The Analyze Image and Read API calls take an optional model-version parameter that you can use to specify which AI model to use. By default, they use the latest model.
The Analyze Image and Read API calls also return a model-version field in successful API responses. This field reports which model was used.
Azure AI Vision 3.2 API uses a different error-reporting format. See the API reference documentation to learn how to adjust any error-handling code.

October 2022

Azure AI Vision Image Analysis 4.0 (public preview)

Image Analysis 4.0 has been released in public preview. The new API includes image captioning, image tagging, object detection, smart crops, people detection, and Read OCR functionality, all available through one Analyze Image operation. The OCR is optimized for general non-document images in a performance-enhanced synchronous API that makes it easier to embed OCR-powered experiences in your workflows.

September 2022

Azure AI Vision 3.0/3.1 Read previews deprecation

The preview versions of the Azure AI Vision 3.0 and 3.1 Read API are scheduled to be retired on January 31, 2023. Customers are encouraged to refer to the How-To and QuickStarts to get started with the generally available (GA) version of the Read API instead. The latest GA versions provide the following benefits:

2022 latest generally available OCR model
Significant expansion of OCR language coverage including support for handwritten text
Improved OCR quality

June 2022

Vision Studio launch

Vision Studio is UI tool that lets you explore, build, and integrate features from Azure AI Vision into your applications.

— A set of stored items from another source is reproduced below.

Lemma root_child k i nm : slots files !! k = Some (i, nm) -> dir_child v d nm = Some i.
Proof using Hw Hpart Hgood Hcount Hn.
  intros Hk. destruct (slot_ok k i nm Hk) as (S1 & S2 & S3 & S4). destruct (dirent_entry i nm S1 S2 S3 ltac:(lia)) as (_ & E1 & E2).
  unfold dir_child. fold ip. rewrite take_ge by done. unfold dir_find.
  rewrite (find_least_at _ k); [cbn; by rewrite (root_used k i nm), E1|..].
  - destruct root_fields as (_ & _ & ->), root_blocks as [Eb _]. pose proof (lookup_lt_Some _ _ _ Hk) as Hl. rewrite slots_length in Hl.
    unfold root_size, DIRENT. change BSIZE with 1024. Z.to_euclidean_division_equations. lia.
  - unfold named. rewrite (root_used k i nm), E1, E2, name_string_full, bool_decide_eq_true_2 by done.
    by rewrite (proj2 (Z.eqb_neq i 0)) by lia.
  - intros j Hj. destruct (lookup_lt_is_Some_2 (slots files) j) as [[i' nm'] Hk']; [apply lookup_lt_Some in Hk; lia|].
    destruct (slot_ok j i' nm' Hk') as (S1' & S2' & S3' & S4').
    destruct (dirent_entry i' nm' S1' S2' S3' ltac:(lia)) as (_ & _ & E2').
    unfold named. rewrite (root_used j i' nm'), E2', name_string_full by done.
    rewrite bool_decide_eq_false_2; [apply andb_false_r|].
    intros <-. pose proof (no_dup _ Hn) as Hd. rewrite <- slots_names in Hd.
    assert (j = k); [|lia]. apply (NoDup_lookup _ j k nm Hd); rewrite list_lookup_fmap; [by rewrite Hk'|by rewrite Hk].
Qed.
(** * Kube Nukem: removing a CRD and its stuck resources

    A shallow embedding of [main.go].  The repository holds two revisions of
    that file; both are embedded, the earlier one in module [V1] and the
    current one in module [V2].  What the two revisions share word for word
    ([getAPIVersion], the loop over the listed objects, the loop of [main]
    over the command line) is defined once.

    The Kubernetes API server is an external collaborator: the program only
    sees it through [client.Get], [client.Delete], [client.List] and
    [client.Patch].  It is modelled as an arbitrary state machine (class
    [Client]); every function of the program is a computation that threads
    the state of the cluster and writes down, in order, the API calls it
    issued (with their outcome), the time it spent waiting and the lines it
    logged.

    Two more things are not in the hands of the program: the signal that
    cancels the context of [main], with the order in which a tick and a
    deadline that fall together are seen (class [Ctx]), and the case tables
    of the Unicode standard behind [strings.ToLower] (class [Unicode]).
    Nothing is assumed about either. *)

From Stdlib Require Import List String Ascii ZArith Bool Lia.
Import ListNotations.
Open Scope string_scope.
Open Scope Z_scope.

Set Warnings "-register-all".

(** ** Errors *)

(** What the program asks about an error coming back from the client:
    [kerrors.IsNotFound] and [wait.Interrupted].  The error of a call on the
    client is kept as its reason and its text: the API server has answered
    not-found, or the call was cut short because the context passed to it
    was cancelled or ran out of time ([ReasonContextDone]), or anything
    else.  [Canceled] and [DeadlineExceeded] are [context.Canceled] and
    [context.DeadlineExceeded] themselves, as [ctx.Err()] returns them. *)
Inductive Reason : Type :=
| ReasonNotFound
| ReasonContextDone
| ReasonOther.

Inductive error : Type :=
| ClientError (reason : Reason) (msg : string)
| Canceled
| DeadlineExceeded
| ErrorfNew (msg : string)
| ErrorfWrap (prefix : string) (cause : error).

(** [err.Error()] *)
Fixpoint Error (e : error) : string :=
  match e with
  | ClientError _ msg => msg
  | Canceled => "context canceled"
  | DeadlineExceeded => "context deadline exceeded"
  | ErrorfNew msg => msg
  | ErrorfWrap prefix cause => prefix ++ Error cause
  end.

(** [kerrors.IsNotFound(err)]: looks through [%w] wrappers for an API status
    whose reason is NotFound. *)
Fixpoint IsNotFound (e : error) : bool :=
  match e with
  | ClientError ReasonNotFound _ => true
  | ErrorfWrap _ cause => IsNotFound cause
  | _ => false
  end.

(** [wait.Interrupted(err)]: the error is, or wraps, a cancelled context or a
    passed deadline. *)
Fixpoint Interrupted (e : error) : bool :=
  match e with
  | ClientError ReasonContextDone _ => true
  | Canceled => true
  | DeadlineExceeded => true
  | ErrorfWrap _ cause => Interrupted cause
  | _ => false
  end.

(** [fmt.Errorf("CRD has no version marked as `served`")] *)
Definition NoServedVersion : error :=
  ErrorfNew "CRD has no version marked as `served`".

Inductive result (A : Type) : Type :=
| Ok (a : A)
| Err (e : error).
Arguments Ok {A} a.
Arguments Err {A} e.

(** ** Data model *)

Inductive ResourceScope : Type :=
| NamespaceScoped
| ClusterScoped.

Record CustomResourceDefinitionVersion : Type := {
  ver_Name : string;
  ver_Served : bool
}.

(** [apiextensionsv1.CustomResourceDefinition], with the fields the program
    reads: [Name], [Spec.Group], [Spec.Names.Kind], [Spec.Scope] and
    [Spec.Versions]. *)
Record CustomResourceDefinition : Type := {
  crd_Name : string;
  spec_Group : string;
  spec_Kind : string;
  spec_Scope : ResourceScope;
  spec_Versions : list CustomResourceDefinitionVersion
}.

Record Namespace : Type := {
  ns_Name : string
}.

(** An [unstructured.Unstructured] is a [map[string]interface{}]: a tree of
    fields keyed by strings.  A map is kept as an association list; a lookup
    takes the first binding of a key and a delete removes every binding. *)
Inductive value : Type :=
| VNil
| VBool (b : bool)
| VNumber (n : Z)
| VString (s : string)
| VSlice (l : list value)
| VMap (m : list (string * value)).

Definition Object : Type := list (string * value).

Record Unstructured : Type := {
  u_Object : Object
}.

Fixpoint lookup (k : string) (m : Object) : option value :=
  match m with
  | [] => None
  | (k', v) :: rest => if String.eqb k k' then Some v else lookup k rest
  end.
(** [math.ceil(0.33 * s)] is the exact ceiling of [33 s / 100] for
    [0 <= s <= 2^48], although the binary64 number nearest to 0.33 lies
    above it. *)
Lemma ceil_mul_033_exact (s : Z) :
  (0 <= s <= 2 ^ 48)%Z ->
  ceil_mul (PFloat (float_lit 0.33)) (PInt s) = Ok ((33 * s + 99) / 100)%Z.
Proof.
  intros Hs. rewrite float_lit_033.
  destruct (Z.eq_dec s 0) as [->|Hnz]; [vm_compute; reflexivity|].
  set (f := S754_finite false 5944751508129055 (-54)).
  unfold ceil_mul, py_mul. cbn [py_to_float bind].
  destruct (of_Z_finite s) as [E Fu].
  { unfold emax. assert (2 ^ 48 < 2 ^ (1024 - 1))%Z by (apply Z.pow_lt_mono_r; lia). lia. }
  rewrite E. cbn [bind].
  rewrite (mul_finite_eq f (of_Z s) eq_refl Fu).
  unfold of_Z at 1. rewrite SFround_sign. cbn [SFsign f xorb].
  replace (s <? 0)%Z with false by (symmetry; apply Z.ltb_ge; lia).
  pose proof (of_Z_mag_exact s) as Hm.
  assert (Hs53 : (Z.abs s < 2 ^ prec)%Z).
  { unfold prec. assert (2 ^ 48 < 2 ^ 53)%Z by (apply Z.pow_lt_mono_r; lia). lia. }
  specialize (Hm Hs53). replace (Z.abs s) with s in Hm by lia.
  assert (Hd : SFmag f == 5944751508129055 # 18014398509481984) by reflexivity.
  set (a := SFmag f * SFmag (of_Z s)).
  set (N := inject_Z s) in *.
  assert (HN : 1 <= N).
  { unfold N. change 1 with (inject_Z 1). rewrite <- Zle_Qle. lia. }
  assert (HN2 : N <= 281474976710656).
  { unfold N. change 281474976710656 with (inject_Z (2 ^ 48)).
    rewrite <- Zle_Qle. lia. }
  assert (Ea : a == (33 # 100) * N + N * (7 # 450359962737049600)).
  { unfold a. rewrite Hm, Hd. field. }
  assert (Hapos : 0 < a) by lra.
  assert (Ha47 : a < 2 ^ 47).
  { change (2 ^ 47) with 140737488355328. lra. }
  assert (Hfin : is_finite (SFround false a) = true).
  { apply SFround_finite; [lra|].
    apply Qlt_trans with (2 ^ 47); [exact Ha47 | apply pow2_lt; unfold emax; lia]. }
  rewrite (py_ceil_finite _ Hfin). f_equal.
  pose proof (SFround_mag false a ltac:(lra) Hfin) as Hmag.
  unfold SF2Q. rewrite SFround_sign.
  pose proof (pow2_ulp_le a (-6) Hapos Ha47 ltac:(unfold emin; lia)) as Hu.
  change (2 ^ (-6)) with (1 # 64) in Hu.
  destruct (round_val_error a) as [Hlo Hhi].
  set (c := ((33 * s + 99) / 100)%Z).
  assert (Hc : (100 * (c - 1) + 1 <= 33 * s <= 100 * c)%Z).
  { unfold c. Z.div_mod_to_equations. lia. }
  assert (Hc0 : (0 < c)%Z) by lia.
  assert (Hcub : (c < 2 ^ prec)%Z).
  { unfold prec. assert (2 ^ 48 < 2 ^ 53)%Z by (apply Z.pow_lt_mono_r; lia). lia. }
  assert (Hq1 : 100 * (inject_Z c - 1) + 1 <= 33 * N).
  { destruct Hc as [Hc _]. rewrite Zle_Qle in Hc. distribute_inject_in Hc.
    exact Hc. }
  assert (Hq2 : 33 * N <= 100 * inject_Z c).
  { destruct Hc as [_ Hc]. rewrite Zle_Qle in Hc. distribute_inject_in Hc.
    exact Hc. }
  clearbody c.
  apply Qceiling_unique; rewrite Hmag.
  - clearbody N a. lra.
  - assert (C : (33 * s = 100 * c \/ 33 * s + 1 <= 100 * c)%Z) by lia.
    destruct C as [C|C].
    + assert (Cq : 33 * N == 100 * inject_Z c).
      { unfold N. change 33 with (inject_Z 33). change 100 with (inject_Z 100).
        rewrite <- !inject_Z_mult. f_equiv. exact C. }
      pose proof (ulp_exp_upper a Hapos) as Hup.
      rewrite pow2_add in Hup. change (2 ^ prec) with 9007199254740992 in Hup.
      pose proof (pow2_pos (ulp_exp a)) as Hp.
      assert (Hx : round_val a == inject_Z c).
      { apply round_val_near_int; [exact Hapos | | |].
        - apply ulp_exp_le; [exact Hapos | | unfold emin; lia].
          apply Qlt_trans with (2 ^ 47); [exact Ha47 | apply pow2_lt; unfold prec; lia].
        - set (U := 2 ^ ulp_exp a) in *. clearbody U N a. lra.
        - set (U := 2 ^ ulp_exp a) in *. clearbody U N a. lra. }
      rewrite Hx. lra.
    + assert (Cq : 33 * N + 1 <= 100 * inject_Z c).
      { rewrite Zle_Qle in C. distribute_inject_in C. exact C. }
      rewrite <- (round_val_inject c) by lia.
      apply round_val_mono; clearbody N a; lra.
Qed.

End ExactCounts.

Lemma resolve_known (u : string) (info : ratio_info) :
  lookup u PARKING_RATIOS = Some info -> resolve_use_type u = u.
Proof.
  intros H. unfold resolve_use_type, in_dict. rewrite H. reflexivity.
Qed.

Lemma small_le_pow2_1002 (c : Z) : c <= 2 ^ 53 -> c <= 2 ^ 1002.
Proof.
  intros H. pose proof (pow2_Z_le 53 1002 ltac:(lia)). lia.
Qed.
(** C6: running the steps 2→3 and 3→4 on a document that went through them
    gives that document again; after the migration block the version is
    the current one, so a second parse does not enter the block; and a
    value that is there is not overwritten: a framework path, an
    IntelliSense mode or a compiler path that is defined stays, and so
    does a C or C++ standard that is a non-empty string. *)
Theorem C6_migration_idempotent :
  (∀ h this d,
     migrate_2_3_4 h this (migrate_2_3_4 h this d) = migrate_2_3_4 h this d)
  ∧ (∀ h this d,
       ConfigurationJson.version (migrate h this d).1 = Some configVersion)
  ∧ (∀ h this c,
       let c' := updateToVersion4_configuration h this (updateToVersion3_configuration h c) in
       (∀ x, Configuration.macFrameworkPath c = Some x →
             Configuration.macFrameworkPath c' = Some x)
       ∧ (∀ x, Configuration.intelliSenseMode c = Some x →
               Configuration.intelliSenseMode c' = Some x)
       ∧ (∀ x, Configuration.compilerPath c = Some x →
               Configuration.compilerPath c' = Some x)
       ∧ (truthy (Configuration.cStandard c) = true →
          Configuration.cStandard c' = Configuration.cStandard c)
       ∧ (truthy (Configuration.cppStandard c) = true →
          Configuration.cppStandard c' = Configuration.cppStandard c)).
Proof.
  split_and!.
  - intros h this d. unfold migrate_2_3_4, updateToVersion4, updateToVersion3.
    unfold ConfigurationJson.set_configurations, ConfigurationJson.set_version. simpl.
    f_equal. rewrite <- !list_fmap_compose. apply list_fmap_ext.
    intros i c _. simpl. apply migrate_2_3_4_configuration_idempotent.
  - intros h this d. unfold migrate.
    repeat (case_bool_decide; simpl); done.
  - intros h this c c'. unfold c'. clear c'.
    assert (∀ c0, Configuration.macFrameworkPath (updateToVersion4_configuration h this c0)
                  = Configuration.macFrameworkPath c0) as Hmac by done.
    split_and!.
    + intros x Hx. rewrite Hmac. unfold updateToVersion3_configuration.
      destruct (_ || _); [|done]. by rewrite Hx.
    + intros x Hx. unfold updateToVersion4_configuration. simpl.
      assert (Configuration.intelliSenseMode (updateToVersion3_configuration h c) = Some x) as ->.
      { unfold updateToVersion3_configuration.
        destruct (_ || _); [|done]. by destruct (Configuration.macFrameworkPath c). }
      done.
    + intros x Hx. unfold updateToVersion4_configuration. simpl.
      assert (Configuration.compilerPath (updateToVersion3_configuration h c) = Some x) as ->.
      { unfold updateToVersion3_configuration.
        destruct (_ || _); [|done]. by destruct (Configuration.macFrameworkPath c). }
      done.
    + intros Hx. unfold updateToVersion4_configuration. simpl.
      assert (Configuration.cStandard (updateToVersion3_configuration h c)
              = Configuration.cStandard c) as ->.
      { unfold updateToVersion3_configuration.
        destruct (_ || _); [|done]. by destruct (Configuration.macFrameworkPath c). }
      by rewrite Hx.
    + intros Hx. unfold updateToVersion4_configuration. simpl.
      assert (Configuration.cppStandard (updateToVersion3_configuration h c)
              = Configuration.cppStandard c) as ->.
      { unfold updateToVersion3_configuration.
        destruct (_ || _); [|done]. by destruct (Configuration.macFrameworkPath c). }
      by rewrite Hx.
Qed.

Lemma C6_migration_witness :
  Configuration.macFrameworkPath
    (updateToVersion4_configuration (sample_host None ReadEmptyString) (initial (-1))
       (updateToVersion3_configuration (sample_host None ReadEmptyString)
          (Configuration.set_macFrameworkPath (Some ["/my/frameworks"])
             (Configuration.named "Mac"))))
  = Some ["/my/frameworks"].
Proof.
  exact (proj1 (proj2 (proj2 C6_migration_idempotent)
                  (sample_host None ReadEmptyString) (initial (-1))
                  (Configuration.set_macFrameworkPath (Some ["/my/frameworks"])
                     (Configuration.named "Mac")))
           ["/my/frameworks"] eq_refl).
Defined.

End Migration.

(** * Reasoning about methods *)

Section Methods.

Context {A B : Type}.
Implicit Types (s : CppProperties) (m : M A) (k : A → M B).

Lemma bind_normal m k s a s1 : m s = (Normal a, s1) → (m ≫= k) s = k a s1.
Proof. intros Hm. unfold mbind, M_bind, bind. by rewrite Hm. Qed.

Lemma bind_throw m k s e s1 : m s = (Throw e, s1) → (m ≫= k) s = (Throw e, s1).
Proof. intros Hm. unfold mbind, M_bind, bind. by rewrite Hm. Qed.

Lemma bind_nan m k s s1 : m s = (NotANumber, s1) → (m ≫= k) s = (NotANumber, s1).
Proof. intros Hm. unfold mbind, M_bind, bind. by rewrite Hm. Qed.


Lemma returns_bind m k s (Q : B → CppProperties → Prop) :
  returns m s (fun a s1 => returns (k a) s1 Q) → returns (m ≫= k) s Q.
Proof.
  intros (a & s1 & Hm & b & s2 & Hk & HQ). exists b, s2.
  split; [|done]. by rewrite (bind_normal _ _ _ _ _ Hm).
Qed.

Lemma returns_mono m s (Q Q' : A → CppProperties → Prop) :
  returns m s Q → (∀ a s', Q a s' → Q' a s') → returns m s Q'.
Proof. intros (a & s' & Hm & HQ) Himp. exists a, s'. eauto. Qed.

End Methods.

Lemma returns_modify (f : CppProperties → CppProperties) s
    (Q : unit → CppProperties → Prop) :
  Q tt (f s) → returns (modify f) s Q.
Proof. intros HQ. by exists tt, (f s). Qed.

(** * Properties of the selection index *)

Section SelectionIndex.

Implicit Types (h : Host) (s : CppProperties) (d : ConfigurationJson.t).
Implicit Types (l : list Configuration.t) (index : Z).

Lemma getConfigIndexForPlatform_loop_spec (plat : string) (pre suf : list Configuration.t) :
  getConfigIndexForPlatform_loop plat (pre ++ suf) (length suf) (length pre)
  = Normal (match list_find (fun c => Configuration.name c = plat) suf with
            | Some (j, _) => Some (length pre + j)%nat
            | None => None
            end).
Proof.
  revert pre. induction suf as [|c suf IH]; intros pre; [done|].
  cbn [getConfigIndexForPlatform_loop length].
  rewrite list_lookup_middle by done.
  simpl list_find. destruct (decide (Configuration.name c = plat)) as [Hc|Hc].
  - apply String.eqb_eq in Hc as ->. simpl. by rewrite Nat.add_0_r.
  - apply String.eqb_neq in Hc as ->.
    replace (pre ++ c :: suf) with ((pre ++ [c]) ++ suf) by (by rewrite <- app_assoc).
    replace (S (length pre)) with (length (pre ++ [c])) by (rewrite length_app; simpl; lia).
    rewrite IH. destruct (list_find _ suf) as [[j x]|]; simpl; [|done].
    do 2 f_equal. rewrite length_app. simpl. lia.
Qed.

Lemma Configurations_eq s d :
  configurationJson s = Document d →
  Configurations s = (Normal (ConfigurationJson.configurations d), s).
Proof. intros Hd. unfold Configurations, mbind, M_bind, bind, get_state. by rewrite Hd. Qed.

Lemma update_document_eq (f : ConfigurationJson.t → ConfigurationJson.t) s d :
  configurationJson s = Document d →
  update_document f s = (Normal tt, set_configurationJson (Document (f d)) s).
Proof. intros Hd. unfold update_document, mbind, M_bind, bind, get_state. by rewrite Hd. Qed.

(** Called with the document the object holds, the method returns the
    first index of the platform name, or the last index. *)
Lemma getConfigIndexForPlatform_eq h s d :
  configurationJson s = Document d →
  getConfigIndexForPlatform h d s
  = (Normal (platform_index h (ConfigurationJson.configurations d)), s).
Proof.
  intros Hd. unfold getConfigIndexForPlatform. cbv zeta.
  rewrite (bind_normal _ _ s s s) by done. rewrite Hd.
  rewrite (bind_normal _ _ _ _ _ (Configurations_eq s d Hd)).
  pose proof (getConfigIndexForPlatform_loop_spec
                (platformConfigurationName (platform h)) []
                (ConfigurationJson.configurations d)) as Hloop.
  simpl in Hloop. rewrite Hloop. unfold platform_index.
  by destruct (list_find _ _) as [[j x]|].
Qed.

Lemma fixIndexOutOfBounds_eq h s d :
  configurationJson s = Document d →
  fixIndexOutOfBounds h d s
  = (Normal tt,
     if out_of_bounds (currentConfigurationIndex s) (ConfigurationJson.configurations d)
     then set_currentConfigurationIndex
            (platform_index h (ConfigurationJson.configurations d)) s
     else s).
Proof.
  intros Hd. unfold fixIndexOutOfBounds.
  rewrite (bind_normal _ _ s s s) by done.
  destruct (out_of_bounds _ _); [|done]. unfold when.
  by rewrite (bind_normal _ _ _ _ _ (getConfigIndexForPlatform_eq h s d Hd)).
Qed.

Lemma platform_index_in_range h l :
  l ≠ [] → 0 ≤ platform_index h l < array_length l.
Proof.
  intros Hl. unfold platform_index, array_length.
  destruct (list_find _ l) as [[i c]|] eqn:Hfind.
  - apply list_find_Some in Hfind as (Hi & _). apply lookup_lt_Some in Hi. lia.
  - destruct l; [done|]. simpl. lia.
Qed.

Lemma normalized_index_in_range h l index :
  l ≠ [] → 0 ≤ normalized_index h l index < array_length l.
Proof.
  intros Hl. unfold normalized_index, out_of_bounds.
  destruct (index <? 0) eqn:Hneg; simpl; [by apply platform_index_in_range|].
  destruct (array_length l <=? index) eqn:Hbig; [by apply platform_index_in_range|].
  apply Z.ltb_ge in Hneg. apply Z.leb_gt in Hbig. lia.
Qed.

Lemma out_of_bounds_in_range {X} index (l : list X) :
  0 ≤ index < array_length l → out_of_bounds index l = false.
Proof.
  intros [Hlo Hhi]. unfold out_of_bounds.
  apply orb_false_intro; [by apply Z.ltb_ge | by apply Z.leb_gt].
Qed.






End SelectionIndex.

(** * Parsing the properties file *)

Section Parsing.

Implicit Types (h : Host) (s : CppProperties) (d : ConfigurationJson.t).
Implicit Types (l confs : list Configuration.t) (file : string).

Lemma keepConfigurationByName_eq confs s :
  keepConfigurationByName confs s
  = (Normal tt,
     match same_name_index s confs with
     | Some i => set_currentConfigurationIndex i s
     | None => s
     end).
Proof.
  unfold keepConfigurationByName, same_name_index, mbind, M_bind, bind, get_state.
  destruct (configurationIncomplete s); [done|].
  destruct (configurationJson s) as [| |old|env0 version0]; try done.
  destruct (array_get _ _) as [current|]; [|done]. simpl.
  by destruct (list_find _ confs) as [[i c]|].
Qed.

Lemma checkProviderIds_names providers l :
  names (checkProviderIds providers l).2 = names l.
Proof.
  induction l as [|c l IH]; [done|]. simpl.
  destruct (checkProviderIds providers l) as [dirty rest]. simpl in IH.
  case_bool_decide; simpl; unfold names in *; csimpl; by rewrite IH.
Qed.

Vision Studio provides you with a platform to try several service features, and see what they return in a visual manner. Using the Studio, you can get started without needing to write code, and then use the available client libraries and REST APIs in your application.

Responsible AI for Face

Face transparency note

The transparency note provides guidance to assist our customers to improve the accuracy and fairness of their systems by incorporating meaningful human review to detect and resolve cases of misidentification or other failures, providing support to people who believe their results were incorrect, and identifying and addressing fluctuations in accuracy due to variations in operational conditions.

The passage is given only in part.